Editor's note: This is the third in a series on the top stories in Pasco County during 2012 as selected by The Pasco Tribune staff.
Tropical Storm Debby quickly became the headache that wouldn't go away for Pasco County.
The storm began to sock the western portion of the county on June 24. That day, a rainfall record was set as the previous record of 8.63 inches — set in 2004 — was surpassed.
In the following days, Debby sat in the Atlantic Ocean churning and whipping bands of rain through local counties. The storm dumped about 15 inches of rain, which quickly led to flooding from the Anclote and Pithlachascotee rivers. The waterways flooded neighborhoods in and around New Port Richey, affecting more than 7,000 residents.
Pasco officials were forced to implement a mandatory evacuation shortly after 10 a.m. Tuesday for areas bordered by Trouble Creek Road, S.R. 54, Rowan Road, Sawgrass Boulevard and Whitetail Lane.
That came about an hour after a voluntary evacuation was issued.
One death in Pasco County was attributed to Tropical Storm Debby.

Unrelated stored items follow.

Definition handleFileChange (files : list UploadedFile) (s : State) : State :=
  mkState files None (classes s) (activeClass s) [] [] [] ""
          (newClassName s) (pendingPredicts s).

Definition handleImageSelect (image : UploadedFile) (s : State) : State :=
  mkState (uploadedFiles s) (Some image) (classes s) (activeClass s) [] [] []
          (error s) (newClassName s) (pendingPredicts s).

Definition addAnnotation (mask : string) (now : Z) (s : State) : State :=
  mkState (uploadedFiles s) (selectedImage s) (classes s) (activeClass s)
          (annotations s ++ [mkAnnotation now mask (activeClass s)]) [] []
          (error s) (newClassName s) (pendingPredicts s).

Definition setPoints (v : list Point.t) (s : State) : State :=
  mkState (uploadedFiles s) (selectedImage s) (classes s) (activeClass s)
          (annotations s) (proposedMasks s) v (error s) (newClassName s)
          (pendingPredicts s).

(** [handlePredict] up to its [await]. *)
Definition handlePredict (s : State) : State :=
  match selectedImage s with
  | None => s
  | Some _ =>
      if (length (points s) =? 0)%nat then s
      else mkState (uploadedFiles s) (selectedImage s) (classes s)
                   (activeClass s) (annotations s) (proposedMasks s)
                   (points s) "" (newClassName s) (S (pendingPredicts s))
  end.

Definition predictErrorMessage : string :=
  "Ошибка предсказания. Проверьте консоль бэкенда.".

(** [handlePredict] from its [await] on: the masks of the response, or
    [None] when the request failed. *)
Definition handlePredictResume (r : option (list string)) (s : State) : State :=
  match pendingPredicts s with
  | O => s
  | S n =>
      match r with
      | Some masks =>
          mkState (uploadedFiles s) (selectedImage s) (classes s)
                  (activeClass s) (annotations s) masks (points s) (error s)
                  (newClassName s) n
      | None =>
          mkState (uploadedFiles s) (selectedImage s) (classes s)
                  (activeClass s) (annotations s) (proposedMasks s) (points s)
                  predictErrorMessage (newClassName s) n
      end
  end.

Definition setNewClassName (v : string) (s : State) : State :=
  mkState (uploadedFiles s) (selectedImage s) (classes s) (activeClass s)
          (annotations s) (proposedMasks s) (points s) (error s) v
          (pendingPredicts s).
(** * ukol2.py: great-circle distance, nearest city, coordinate parsing

    A shallow embedding of [src/ukol2.py].

    Python's [float] is idealised as the real numbers [R]: arithmetic and
    the [math] functions are exact, and neither NaN nor the infinities
    exist.  What the idealisation keeps is every place where the program
    can raise: [math.sqrt] on a negative argument, [min] on an empty
    sequence, a missing dictionary key, [float] on a value it cannot
    convert, and the program's own [raise].  Exceptions are values of
    [exception], and a computation that may raise has type [result A]. *)

From Stdlib Require Import Reals Lra Lia List.
From stdpp Require Import base option list gmap strings.

Open Scope R_scope.

(** ** Exceptions and results *)

(** The exceptions that the modelled functions can raise, one constructor
    per raising site.  [exc_class] gives the Python class of each. *)
Inductive exception : Type :=
| MathDomainError                  (* math.sqrt(x) with x < 0 *)
| MinEmptySequence                 (* min() of an empty iterable *)
| InvalidCoordinatesFile           (* the raise of line 41 *)
| FloatParseError (s : string)     (* float(s), s not a number *)
| FloatTypeError                   (* float(None) *)
| KeyError (key : string).         (* d[key], key absent *)

Inductive py_class : Type := ClsValueError | ClsTypeError | ClsKeyError.

Definition exc_class (e : exception) : py_class :=
  match e with
  | MathDomainError | MinEmptySequence | InvalidCoordinatesFile
  | FloatParseError _ => ClsValueError
  | FloatTypeError => ClsTypeError
  | KeyError _ => ClsKeyError
  end.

Three days after the initial deluge, sheriff's deputies recovered the body of David Glenn Huntley, 46, which was discovered floating in floodwaters about 100 yards south of where the Anclote River crosses Celtic Drive. Huntley was homeless and last lived in New Port Richey.
The Pinellas/Pasco Medical Examiner determined drowning was Huntley's cause of death, with "cardiovascular" issues being an additional factor. The medical examiner ruled the death as accidental and storm-related.
In the aftermath of the flooding, Pasco Emergency Management Director Annette Doying said 28 government-owned facilities sustained an estimated $4 million in damages.
President Barack Obama declared Pasco and several other Florida counties disaster areas, allowing federal aid to become available for victims.
The Federal Emergency Management Agency, or FEMA, opened a Disaster Relief Center in New Port Richey to assist those who may have sustained damage or losses due to Tropical Storm Debby.
At least $6 million in state and federal aid was provided to residents affected and roughly 1,200 households were approved for FEMA grants for temporary rentals and personal property loss, according to spokesperson Renee Bafalis.
As if the flooding wasn't bad enough, residents also had to fight an influx of mosquitoes. The elevated level of dampness proved fertile breeding ground as the number of the insects increased across the region.